Concurrent deletion of cyclin E1 and cyclin-dependent kinase 2 in hepatocytes inhibits DNA replication and liver regeneration in mice


  • Potential conflict of interest: Nothing to report.

  • See Editorial on Page 370

  • This work was supported by a grant of the Deutsche Forschungsgemeinschaft (LI1045/2-4; to C.T. and C.L.). M.B. was supported by a grant from the European Research Council (ERC-AG/250297-RAS AHEAD).

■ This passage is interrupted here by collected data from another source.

(* ===== verification/Bootstrap.v ===== *)
(** * Starting a session: [src/src/client/bootstrap.rs] and [src/src/main.rs]

    The command line's two modes. The server picks its key and socket and prints a token; the client,
    given an SSH target, starts the server there and reads the token, or is given address and key.
    The operating system, SSH, name resolution, the random key and the environment are arguments. *)

From S2P Require Import Prelude Utf8 Text Bind.

Notation "'txt' s" := (chars_of s%string) (at level 10, s constr at level 9, only parsing).

(** ** [parse_hex_key] *)

(** [&s[i..j]]: panics off a character boundary. *)
Definition slice (s : str) (i j : nat) : outcome str :=
  if is_char_boundary s i && is_char_boundary s j then Ok (take (j - i) (drop i s)) else Panic.

Fixpoint parse_hex_bytes (n i : nat) (s : str) : outcome (list Z) :=
  match n with
  | O => Ok []
  | S n =>
    byte_str ← slice s (i * 2) (i * 2 + 2);
    b ← ok_or (Msg "ParseIntError") (from_str_radix 8 16 byte_str);
    key ← parse_hex_bytes n (S i) s;
    Ok (b :: key)
  end.

Definition parse_hex_key (s : list char) : outcome (list Z) :=
  let s := of_chars s in
  if decide (len s ≠ 64) then Err (Msg "Key must be exactly 64 hex characters (32 bytes)")
  else parse_hex_bytes 32 0 s.

(** ** [SessionBootstrapper] *)

Record SessionBootstrapper := mkBootstrapper {
  sb_remote_binary : list char;
  sb_port_range : list char;
  sb_remote_bind : option (list char);
  sb_remote_log_file : option (list char);
}.

(** A line of the stream, or the error of reading it. *)
Abbreviation Line := (option (list char)) (only parsing).

Fixpoint parse_token (lines : list Line) : outcome (Z * list char) :=
  match lines with
  | [] => Err (Msg "Failed to parse token from bootstrap stream")
  | None :: _ => Err (Msg "io::Error")
  | Some line :: lines =>
    if starts_with (txt "RUMSH CONNECT ") line then
      match split_whitespace line with
      | [_; _; port; key] =>
        port ← ok_or (Msg "ParseIntError") (parse_u16 port);
        Ok (port, key)
      | _ => parse_token lines
      end
    else parse_token lines
  end.

(** [target.find('@')] *)
Fixpoint after_at (target : list char) : option (list char) :=
  match target with
  | [] => None
  | c :: target => if c =? 64 then Some target else after_at target
  end.
Definition extract_host_from_ssh_target (target : list char) : list char :=
  default target (after_at target).

Definition option_arg (name : list char) (value : option (list char)) : list char :=
  match value with Some v => name ++ v | None => [] end.

Definition remote_cmd (self : SessionBootstrapper) : list char :=
  sb_remote_binary self ++ txt " server --port-range " ++ sb_port_range self ++
  option_arg (txt " --bind ") (sb_remote_bind self) ++
  option_arg (txt " --log-file ") (sb_remote_log_file self).

(** [ssh] runs a command line: the lines it prints and whether it exits with success, or none when it
    cannot be started. [resolve] is [to_socket_addrs]. *)
Definition bootstrap (ssh : list (list char) → option (list Line * bool))
    (resolve : list char → outcome (list SocketAddr)) (self : SessionBootstrapper) (target_str : list char)
    : outcome (SocketAddr * list Z) :=
  let host := extract_host_from_ssh_target target_str in
  '(stdout, success) ← ok_or (Msg "io::Error")
    (ssh [txt "ssh"; txt "-o"; txt "ExitOnForwardFailure=yes"; target_str; remote_cmd self]);
  '(port, key_str) ← parse_token stdout;
  key_bytes ← parse_hex_key key_str;
  if negb success then Err (Msg "SSH bootstrap process exited with error status")
  else
    let connect_host := default host (sb_remote_bind self) in
    addrs ← resolve (connect_host ++ txt ":" ++ digits port);
    resolved_addr ← ok_or (Msg "Failed to resolve remote host") (head addrs);
    Ok (resolved_addr, key_bytes).

(** ** The command line *)

Record ServerCommand := mkServerCommand {
  sc_bind : option (list char);
  sc_port : option Z;
  sc_port_range : list char;
  sc_bind_any : bool;
  sc_no_daemonize : bool;
  sc_shell : option (list char);
}.

Record Cli := mkCli {
  cli_log_file : option (list char);
  cli_debug : bool;
  cli_target : option (list char);
  cli_key : option (list char);
  cli_port_range : list char;
  cli_remote_bind : option (list char);
  cli_remote_binary : list char;
  cli_remote_log_file : option (list char);
  cli_overlay : bool;
  cli_command : option ServerCommand;
}.

(** The environment: [std::env::var]. *)
Record Env := mkEnv {
  env_rumsh_key : option (list char);
  env_ssh_connection : option (list char);
  env_shell : option (list char);
  env_current_dir : option (list char);
}.

(** *** [run_server_subcommand], up to the call of [run_server] *)

Definition key_hex (key : list Z) : list char := key ≫= hex_byte.

(** The lines printed. *)
Definition connect_token (bound_port : Z) (key : list Z) : list (list char) :=
  [txt "RUMSH CONNECT " ++ digits bound_port ++ txt " " ++ key_hex key;
   txt "RUMSH_PORT=" ++ digits bound_port;
   txt "RUMSH_KEY=" ++ key_hex key].

Record ServerSetup (Socket : Type) := mkServerSetup {
  ss_socket : Socket;
  ss_key : list Z;
  ss_stdout : list (list char);
  ss_daemonize : bool;
  ss_shell_path : list char;
}.
Arguments mkServerSetup {Socket}.
Arguments ss_socket {Socket}.
Arguments ss_key {Socket}.
Arguments ss_stdout {Socket}.
Arguments ss_daemonize {Socket}.
Arguments ss_shell_path {Socket}.

(** [random] is the key drawn when the environment gives none. *)
Definition run_server_subcommand {Socket : Type} (env : Env) (random : list Z)
    (bind : SocketAddr → option Socket) (cmd : ServerCommand) : outcome (ServerSetup Socket) :=
  key ← match env_rumsh_key env with Some key_hex => parse_hex_key key_hex | None => Ok random end;
  bind_ip_override ← match sc_bind cmd with
    | Some ip_str => Some <$> ok_or (Msg "AddrParseError") (parse_ip ip_str)
    | None => Ok None
    end;
  let bind_ip := determine_bind_address bind_ip_override (sc_bind_any cmd) (env_ssh_connection env) in
  range ← match sc_port cmd with Some p => Ok (p, p) | None => parse_port_range (sc_port_range cmd) end;
  '(socket, bound_port) ← bind_to_available_port_sync bind bind_ip range;
  Ok {| ss_socket := socket; ss_key := key; ss_stdout := connect_token bound_port key;
        ss_daemonize := negb (sc_no_daemonize cmd);
        ss_shell_path := default (default (txt "/bin/bash") (env_shell env)) (sc_shell cmd) |}.

(** *** [run_client_mode], up to the call of [run_client] *)

Definition run_client_mode (ssh : list (list char) → option (list Line * bool))
    (resolve : list char → outcome (list SocketAddr)) (cli : Cli) : outcome (SocketAddr * list Z * bool) :=
  target_str ← ok_or (Msg "Error: Positional argument <TARGET> or a subcommand (like 'server') is required.")
    (cli_target cli);
  '(addr, key_bytes) ←
    match cli_key cli with
    | Some key_str =>
      addrs ← resolve target_str;
      addr ← ok_or (Msg "Invalid server address") (head addrs);
      key_bytes ← parse_hex_key key_str;
      Ok (addr, key_bytes)
    | None =>
      let remote_log :=
        match cli_remote_log_file cli with
        | Some path => Some path
        | None => if cli_debug cli then Some (txt "/tmp/rumsh-server.log") else None
        end in
      bootstrap ssh resolve
        {| sb_remote_binary := cli_remote_binary cli; sb_port_range := cli_port_range cli;
           sb_remote_bind := cli_remote_bind cli; sb_remote_log_file := remote_log |} target_str
    end;
  Ok (addr, key_bytes, cli_overlay cli).

(** *** [main] *)

(** [Path::join] of a relative file name. *)
Definition path_join (dir file : list char) : list char :=
  if decide (dir = [] ∨ last dir = Some 47) then dir ++ file else dir ++ 47 :: file.

Definition log_path (env : Env) (cli : Cli) : option (list char) :=
  match cli_log_file cli with
  | Some path => Some path
  | None =>
    if cli_debug cli then
      match cli_command cli with
      | Some _ => Some (txt "/tmp/rumsh-server.log")
      | None => Some (path_join (default (txt ".") (env_current_dir env)) (txt "rumsh-client.log"))
      end
    else None
  end.

Inductive Mode (Socket : Type) : Type :=
  | ServerMode (setup : ServerSetup Socket)
  | ClientMode (addr : SocketAddr) (key_bytes : list Z) (overlay : bool).
Arguments ServerMode {Socket}.
Arguments ClientMode {Socket}.

Definition main {Socket : Type} (env : Env) (random : list Z) (bind : SocketAddr → option Socket)
    (ssh : list (list char) → option (list Line * bool)) (resolve : list char → outcome (list SocketAddr))
    (cli : Cli) : outcome (Mode Socket) :=
  match cli_command cli with
  | Some cmd => ServerMode <$> run_server_subcommand env random bind cmd
  | None => (λ '(addr, key_bytes, overlay), ClientMode addr key_bytes overlay) <$> run_client_mode ssh resolve cli
  end.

The liver has a strong regenerative capacity. After injury, quiescent hepatocytes can reenter the mitotic cell cycle to restore tissue homeostasis. This G0/G1-S cell-cycle transition of primed hepatocytes is regulated by complexes of cyclin-dependent kinase 2 (Cdk2) with E-type cyclins (CcnE1 or CcnE2). However, single genetic ablation of either E-cyclin or Cdk2 does not affect overall liver regeneration. Here, we systematically investigated the contribution of CcnE1, CcnE2, and Cdk2 for liver regeneration after partial hepatectomy (PH) by generating corresponding double- and triple-knockout (KO) mouse mutants. We demonstrate that conditional deletion of Cdk2 alone in hepatocytes resulted in accelerated induction of CcnE1, but otherwise normal initiation of S phase in vivo and in vitro. Excessive CcnE1 did not contribute to a noncanonical kinase activity, but was located at chromatin together with components of the pre-replication complex (pre-RC), such as the minichromosome maintenance (MCM) helicase. Concomitant ablation of Cdk2 and CcnE1 in hepatocytes caused a defect in pre-RC formation and further led to dramatically impaired S-phase progression by down-regulation of cyclin A2 and cell death in vitro and substantially reduced hepatocyte proliferation and liver regeneration after PH in vivo. Similarly, combined loss of CcnE1 and CcnE2, but also the Cdk2/CcnE1/CcnE2 triple KO in liver, significantly inhibited S-phase initiation and liver mass reconstitution after PH, whereas concomitant ablation of CcnE2 and Cdk2 had no effect. Conclusion: In the absence of Cdk2, CcnE1 performs crucial kinase-independent functions in hepatocytes, which are capable of driving MCM loading on chromatin, cyclin A2 expression, and S-phase progression. Thus, combined inactivation of Cdk2 and CcnE1 is the minimal requirement for blocking S-phase machinery in vivo. (Hepatology 2014;59:651–660)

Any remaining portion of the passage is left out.